Piano Quartet No. 2, Op. 87
About this Piece
The mastery with which some composers excel in one genre or another, when equally gifted colleagues struggle with or avoid some forms altogether, is just as puzzling as why some of us prefer German music and others are devoted Francophiles, some focus on piano and chamber music as much as others turn out to be ardent enthusiasts of the most obscure Baroque operas. Certainly it would be acknowledged by most listeners that Antonín Dvořák (in addition to his success as a composer of nine symphonies and the occasional concerto) was especially at ease in the area of chamber music including strings and piano, having produced more than a dozen string quartets, a series of piano trios, a piano quintet, and two works for the mid-size combination known as the piano quartet.
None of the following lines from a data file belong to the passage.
(** [reads]: how often the clock was read. *)
Record state := mk_state { tmrs : gmap nat tmr; tmrl : list nat; reads : nat }.

Definition set_tmr (t : nat) (d : tmr) (s : state) : state := mk_state (<[t := d]> (tmrs s)) (tmrl s) (reads s).
Definition set_tmrl (l : list nat) (s : state) : state := mk_state (tmrs s) l (reads s).

Abbreviation TM := (M state).

(** A timer object that does not exist is no timer. *)
Definition get_tmr (t : nat) : TM tmr := fun s => d ← tmrs s !! t; Some (d, s).

Definition jfs_of (s : state) (t : nat) : Z := match tmrs s !! t with Some d => jfs d | None => 0 end.

(** [list_insert_before] the first element with [p], or [list_append]. *)
Fixpoint insert_before_first (p : nat -> bool) (t : nat) (l : list nat) : list nat :=
  match l with
  | [] => [t]
  | x :: l => if p x then t :: x :: l else x :: insert_before_first p t l
  end.

(** [list_insert_after] the last element with [p], or [list_prepend]. *)
Definition insert_after_last (p : nat -> bool) (t : nat) (l : list nat) : list nat :=
  rev (insert_before_first p t (rev l)).

Section Clock.
Context (clock : nat -> Z) (handler : Z -> Z -> TM unit).

Definition tmr_jiffies : TM Z :=
  fun s => Some (u64 (clock (reads s)), mk_state (tmrs s) (tmrl s) (S (reads s))).

(** [memset]: the object is no longer running. *)
Definition tmr_init (t : nat) : TM unit := modify (set_tmr t (mk_tmr None 0 0)).

Definition inspos_handler (s : state) (now : Z) (t : nat) : bool := jfs_of s t <=? now.
Definition inspos_handler_0 (s : state) (now : Z) (t : nat) : bool := now <? jfs_of s t.

Definition list_unlink (t : nat) : TM unit := modify (fun s => set_tmrl (filter (fun x => x <> t) (tmrl s)) s).

Definition tmr_start (t : nat) (delay : Z) (h : option Z) (a : Z) : TM unit :=
  d ← get_tmr t;
  when (bool_decide (is_Some (th d))) (list_unlink t) ;;
  modify (set_tmr t (mk_tmr h a (jfs d))) ;;
  match h with
  | None => mret tt
  | Some _ =>
    now ← tmr_jiffies;
    let j := u64 (delay + now) in
    modify (set_tmr t (mk_tmr h a j)) ;;
    modify (fun s => set_tmrl
      (if delay =? 0 then insert_before_first (inspos_handler_0 s j) t (tmrl s)
       else insert_after_last (inspos_handler s j) t (tmrl s)) s)
  end.

Definition tmr_cancel (t : nat) : TM unit := tmr_start t 0 None 0.

Definition tmr_isrunning (t : nat) : TM bool := d ← get_tmr t; mret (bool_decide (is_Some (th d))).

(** The loop of [tmr_poll]; the result lists the timers it took, in order. *)
Fixpoint poll_loop (fuel : nat) (j : Z) : TM (list nat) :=
  match fuel with
  | O => ub
  | S fuel =>
    l ← gets tmrl;
    match l with
    | [] => mret []
    | t :: _ =>
      d ← get_tmr t;
      if j <? jfs d then mret [] else
      modify (set_tmr t (mk_tmr None (arg d) (jfs d))) ;;
      list_unlink t ;;
      match th d with Some h => handler h (arg d) | None => mret tt end ;;
      ts ← poll_loop fuel j;
      mret (t :: ts)
    end
  end.

Definition tmr_poll (fuel : nat) : TM (list nat) := j ← tmr_jiffies; poll_loop fuel j.

Definition tmr_next_timeout : TM Z :=
  jif ← tmr_jiffies;
  l ← gets tmrl;
  match l with
  | [] => mret 0
  | t :: _ =>
    d ← get_tmr t;
    if jfs d <=? jif then mret 1
    else mret (if jfs d - jif <? 2000 then jfs d - jif else 2000)
  end.

Definition tmr_get_expire (t : nat) : TM Z :=
  d ← get_tmr t;
  match th d with
  | None => mret 0
  | Some _ => j ← tmr_jiffies; mret (if j <? jfs d then jfs d - j else 0)
  end.

End Clock.

(** ** The invariant

    The list holds exactly the running timers, once each, by expiry. *)

Definition sorted_by (f : nat -> Z) (l : list nat) : Prop := StronglySorted (fun a b => f a <= f b) l.

Definition wf (s : state) : Prop :=
  NoDup (tmrl s) /\ sorted_by (jfs_of s) (tmrl s) /\
  forall t, t ∈ tmrl s <-> exists d, tmrs s !! t = Some d /\ is_Some (th d).

(** Where a timer goes: behind all that expire no later. *)
Definition slot (f : nat -> Z) (j : Z) (t : nat) (l : list nat) : list nat :=
  filter (fun x => f x <= j) l ++ [t] ++ filter (fun x => j < f x) l.

Lemma filter_none (P : nat -> Prop) `{!forall x, Decision (P x)} l : Forall (fun x => ~ P x) l -> filter P l = [].
Proof. induction 1 as [|x l Hx _ IH]; [done|]. by rewrite filter_cons, decide_False. Qed.
Lemma filter_all (P : nat -> Prop) `{!forall x, Decision (P x)} l : Forall P l -> filter P l = l.
Proof. induction 1 as [|x l Hx _ IH]; [done|]. by rewrite filter_cons, decide_True, IH. Qed.

Lemma sorted_split f j l : sorted_by f l -> l = filter (fun x => f x <= j) l ++ filter (fun x => j < f x) l.
Proof.
  intros Hs. induction Hs as [|a l Hs IH Ha]; [done|]. rewrite !filter_cons.
  destruct (decide (f a <= j)) as [H|H].
  - rewrite decide_False by lia. cbn. by rewrite <- IH.
  - rewrite decide_True by lia.
    assert (E : filter (fun x => f x <= j) l = []).
    { apply filter_none. eapply Forall_impl; [exact Ha|]. cbn. lia. }
    rewrite E in *. cbn in *. by rewrite <- IH.
Qed.

(** The forward scan of a timer without delay. *)
Lemma before_first_slot f j t l : sorted_by f l ->
  insert_before_first (fun x => j <? f x) t l = slot f j t l.
Proof.
  intros Hs. unfold slot. induction Hs as [|a l Hs IH Ha]; [done|]. cbn [insert_before_first]. rewrite !filter_cons.
  destruct (Z.ltb_spec j (f a)).
  - rewrite (decide_False (P := f a <= j)), (decide_True (P := j < f a)) by lia.
    rewrite (filter_none (fun x => f x <= j)), filter_all; [done| |];
      (eapply Forall_impl; [exact Ha|]; cbn; lia).
  - rewrite decide_True, decide_False by lia. by rewrite IH.
Qed.

Lemma before_first_app p t a b : Forall (fun x => p x = false) a ->
  insert_before_first p t (a ++ b) = a ++ insert_before_first p t b.
Proof. induction 1 as [|x a Hx _ IH]; [done|]. cbn. by rewrite Hx, IH. Qed.

Lemma filter_forall (P : nat -> Prop) `{!forall x, Decision (P x)} l : Forall P (filter P l).
Proof. apply Forall_forall. intros x Hx. by apply list_elem_of_filter in Hx as [? _]. Qed.

(** The backward scan of a timer with a delay. *)
Lemma after_last_slot f j t l : sorted_by f l ->
  insert_after_last (fun x => f x <=? j) t l = slot f j t l.
Proof.
  intros Hs. unfold insert_after_last. rewrite (sorted_split f j l Hs) at 1. rewrite rev_app_distr, before_first_app.
  - unfold slot. set (b := filter (fun x => j < f x) l). set (a := filter (fun x => f x <= j) l).
    assert (Ha : Forall (fun x => f x <= j) a) by apply filter_forall.
    assert (E : insert_before_first (fun x => f x <=? j) t (rev a) = t :: rev a).
    { apply Forall_rev in Ha. destruct Ha as [|x r Hx _]; [done|]. cbn. by rewrite (proj2 (Z.leb_le _ _) Hx). }
    rewrite E. rewrite rev_app_distr. cbn [rev]. rewrite !rev_involutive. by rewrite <- app_assoc.
  - apply Forall_rev. eapply Forall_impl; [apply filter_forall|]. cbn. lia.
Qed.

Lemma sorted_ext f g l : (forall x, x ∈ l -> f x = g x) -> sorted_by f l -> sorted_by g l.
Proof.
  intros He Hs. induction Hs as [|a l Hs IH Ha]; [constructor|]. constructor.
  - apply IH. intros x Hx. apply He. by right.
  - rewrite Forall_forall in *. intros x Hx. rewrite <- !He by (by constructor). by apply Ha.
Qed.

Lemma sorted_filter f (P : nat -> Prop) `{!forall x, Decision (P x)} l : sorted_by f l -> sorted_by f (filter P l).
Proof.
  intros Hs. induction Hs as [|a l Hs IH Ha]; [constructor|]. rewrite filter_cons. destruct (decide (P a)); [|done].
  constructor; [done|]. rewrite Forall_forall in *. intros x [_ Hx]%list_elem_of_filter. by apply Ha.
Qed.

Lemma sorted_app f a b : sorted_by f a -> sorted_by f b -> (forall x y, x ∈ a -> y ∈ b -> f x <= f y) -> sorted_by f (a ++ b).
Proof.
  intros Ha Hb H. induction Ha as [|x a Hs IH Hx]; [done|]. cbn. constructor.
  - apply IH. intros y z Hy Hz. apply H; [by right|done].
  - apply Forall_app. split; [done|]. apply Forall_forall. intros y Hy. apply H; [by left|done].
Qed.

Lemma slot_sorted f j t l : sorted_by f l -> f t = j -> sorted_by f (slot f j t l).
Proof.
  intros Hs Ht. unfold slot. apply sorted_app; [by apply sorted_filter| |].
  - cbn. constructor; [by apply sorted_filter|]. eapply Forall_impl; [apply filter_forall|]. cbn. lia.
  - intros x y [Hx _]%list_elem_of_filter [->|[Hy _]%list_elem_of_filter]%elem_of_cons; lia.
Qed.

Lemma slot_perm f j t l : slot f j t l ≡ₚ t :: l.
Proof.
  unfold slot. rewrite Permutation_app_comm. cbn. constructor. rewrite Permutation_app_comm.
  induction l as [|x l IH]; [done|]. rewrite !filter_cons. destruct (decide (f x <= j)).
  - rewrite decide_False by lia. cbn. by constructor.
  - rewrite decide_True by lia. rewrite <- Permutation_middle. by constructor.
Qed.

(** The list without a timer. *)
Definition without (t : nat) (l : list nat) : list nat := filter (fun x => x <> t) l.

Lemma without_id t l : t ∉ l -> without t l = l.
Proof. intros H. apply filter_all, Forall_forall. intros x Hx ->. done. Qed.

Definition started (clock : nat -> Z) (s : state) (t : nat) (delay : Z) (h : option Z) (a j0 : Z) : state :=
  let l := without t (tmrl s) in
  match h with
  | None => mk_state (<[t := mk_tmr None a j0]> (tmrs s)) l (reads s)
  | Some _ =>
    let j := u64 (delay + u64 (clock (reads s))) in
    mk_state (<[t := mk_tmr h a j]> (tmrs s)) (slot (jfs_of s) j t l) (S (reads s))
  end.

Lemma slot_ext f g j t l : (forall x, x ∈ l -> f x = g x) -> slot f j t l = slot g j t l.
Proof.
  intros He. unfold slot. f_equal; [|f_equal].
  all: induction l as [|x l IH]; [done|]; rewrite !filter_cons, He by (by left);
    rewrite IH; [done|intros y Hy; apply He; by right].
Qed.

Lemma start_run clock s t delay h a d : wf s -> tmrs s !! t = Some d ->
  tmr_start clock t delay h a s = Some (tt, started clock s t delay h a (jfs d)).
Proof.
  intros (Hnd & Hs & Hin) Hd. unfold tmr_start, get_tmr. unfold mbind, M_bind, modify. rewrite Hd. cbn [mbind option_bind].
  assert (E : when (bool_decide (is_Some (th d))) (list_unlink t) s = Some (tt, set_tmrl (without t (tmrl s)) s)).
  { case_bool_decide as Hb; [done|]. cbn. rewrite without_id; [by destruct s|].
    intros Ht. apply Hin in Ht as (d' & Hd' & ?). congruence. }
  rewrite E. unfold started. destruct h as [x|]; [|done]. unfold tmr_jiffies.
  cbn [set_tmr set_tmrl tmrs tmrl reads]. set (j := u64 _).
  assert (Hl : sorted_by (jfs_of s) (without t (tmrl s))) by (by apply sorted_filter).
  assert (He : forall y, y ∈ without t (tmrl s) -> jfs_of s y = jfs_of (mk_state (<[t := mk_tmr (Some x) a j]>
    (<[t := mk_tmr (Some x) a (jfs d)]> (tmrs s))) (without t (tmrl s)) (S (reads s))) y).
  { intros y [Hy _]%list_elem_of_filter. unfold jfs_of. cbn. by rewrite !lookup_insert_ne. }
  do 3 f_equal. unfold set_tmrl. cbn [tmrs tmrl reads]. f_equal; [cbn; apply insert_insert_eq|].
  rewrite (slot_ext _ _ _ _ _ He). destruct (delay =? 0).
  - apply before_first_slot. by eapply sorted_ext.
  - apply after_last_slot. by eapply sorted_ext.
Qed.

Lemma started_wf clock s t delay h a j0 : wf s -> is_Some (tmrs s !! t) -> wf (started clock s t delay h a j0).
Proof.
  intros (Hnd & Hs & Hin) [d Hd].
  assert (Hl : NoDup (without t (tmrl s))) by (by apply NoDup_filter).
  assert (Hso : sorted_by (jfs_of s) (without t (tmrl s))) by (by apply sorted_filter).
  assert (Ht : t ∉ without t (tmrl s)) by (by intros [? _]%list_elem_of_filter).
  assert (Hm : forall x, x ∈ without t (tmrl s) <-> x <> t /\ exists d, tmrs s !! x = Some d /\ is_Some (th d)).
  { intros x. unfold without. rewrite list_elem_of_filter. by rewrite Hin. }
  unfold started. destruct h as [x|].
  - set (j := u64 _). set (s' := mk_state _ _ _). assert (Hj : jfs_of s' t = j) by (unfold jfs_of; cbn; by rewrite lookup_insert_eq).
    assert (He : forall y, y ∈ without t (tmrl s) -> jfs_of s y = jfs_of s' y).
    { intros y [Hy _]%list_elem_of_filter. unfold jfs_of. cbn. by rewrite lookup_insert_ne. }
    split; [cbn; rewrite slot_perm; by constructor|]. split.
    + change (tmrl s') with (slot (jfs_of s) j t (without t (tmrl s))). rewrite (slot_ext _ _ _ _ _ He).
      apply slot_sorted; [by eapply sorted_ext|done].
    + intros y. cbn [tmrl tmrs s']. rewrite slot_perm, elem_of_cons, Hm. destruct (decide (y = t)) as [->|Hy].
      * rewrite lookup_insert_eq. split; [|by left]. intros _. by eexists.
      * rewrite lookup_insert_ne by done. split; [intros [?|[_ ?]]; done|by right].
  - split; [done|]. split.
    + eapply sorted_ext; [|exact Hso]. intros y [Hy _]%list_elem_of_filter. unfold jfs_of. cbn. by rewrite lookup_insert_ne.
    + intros y. cbn [tmrl tmrs]. rewrite Hm. destruct (decide (y = t)) as [->|Hy].
      * rewrite lookup_insert_eq. split; [by intros []|]. intros (? & [= <-] & [? [=]]).
      * rewrite lookup_insert_ne by done. split; [by intros []|done].
Qed.

(** One turn of the poll loop in front of the handler. *)
Definition expired (s : state) (t : nat) (d : tmr) : state :=
  mk_state (<[t := mk_tmr None (arg d) (jfs d)]> (tmrs s)) (without t (tmrl s)) (reads s).

Lemma expired_wf s t d : wf s -> tmrs s !! t = Some d -> wf (expired s t d).
Proof.
  intros H Hd. pose proof (started_wf (fun _ => 0) s t 0 None (arg d) (jfs d) H ltac:(by eexists)) as H'. exact H'.
Qed.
His earlier effort for this particular instrumental grouping (which was introduced by Mozart and espoused in limited fashion by Schumann and Brahms, along with Fauré, but few others) was the Op. 23 Quartet published in 1880, which is even more neglected than the 1889 score to be heard this evening. Following as it does by just a few years the popular Piano Quintet, Op. 81, there is if anything a greater sense of dramatic conviction and intensity in Dvořák’s Op. 87. The forthright statement of the opening theme in the strings is answered directly by the piano, although the two elements of the ensemble soon find themselves combining in a diverse array of interweaving and overlapping textures. The tone shifts often between a swaggering enthusiasm and a heartfelt lyricism, with side journeys into paragraphs of intense passion. The extended slow movement is built around as many as five different themes, allowing Dvořák to explore a wealth of emotional states. The following movement, often described as a Ländler, is announced by a brief fanfare, then moves into ethnic territory, while offering a potent reminder of the composer’s debt to Schubert, one of the few earlier masters whose music manages to match the Bohemian composer in the realm of melody. The full sound of the ensemble that opens the final Allegro signals that this will not be a simple, light-hearted closing, but a vigorously animated affair with plenty of instrumental interplay. It is the longest of the four movements except for the Lento, and reveals Dvořák’s seemingly endless inventiveness.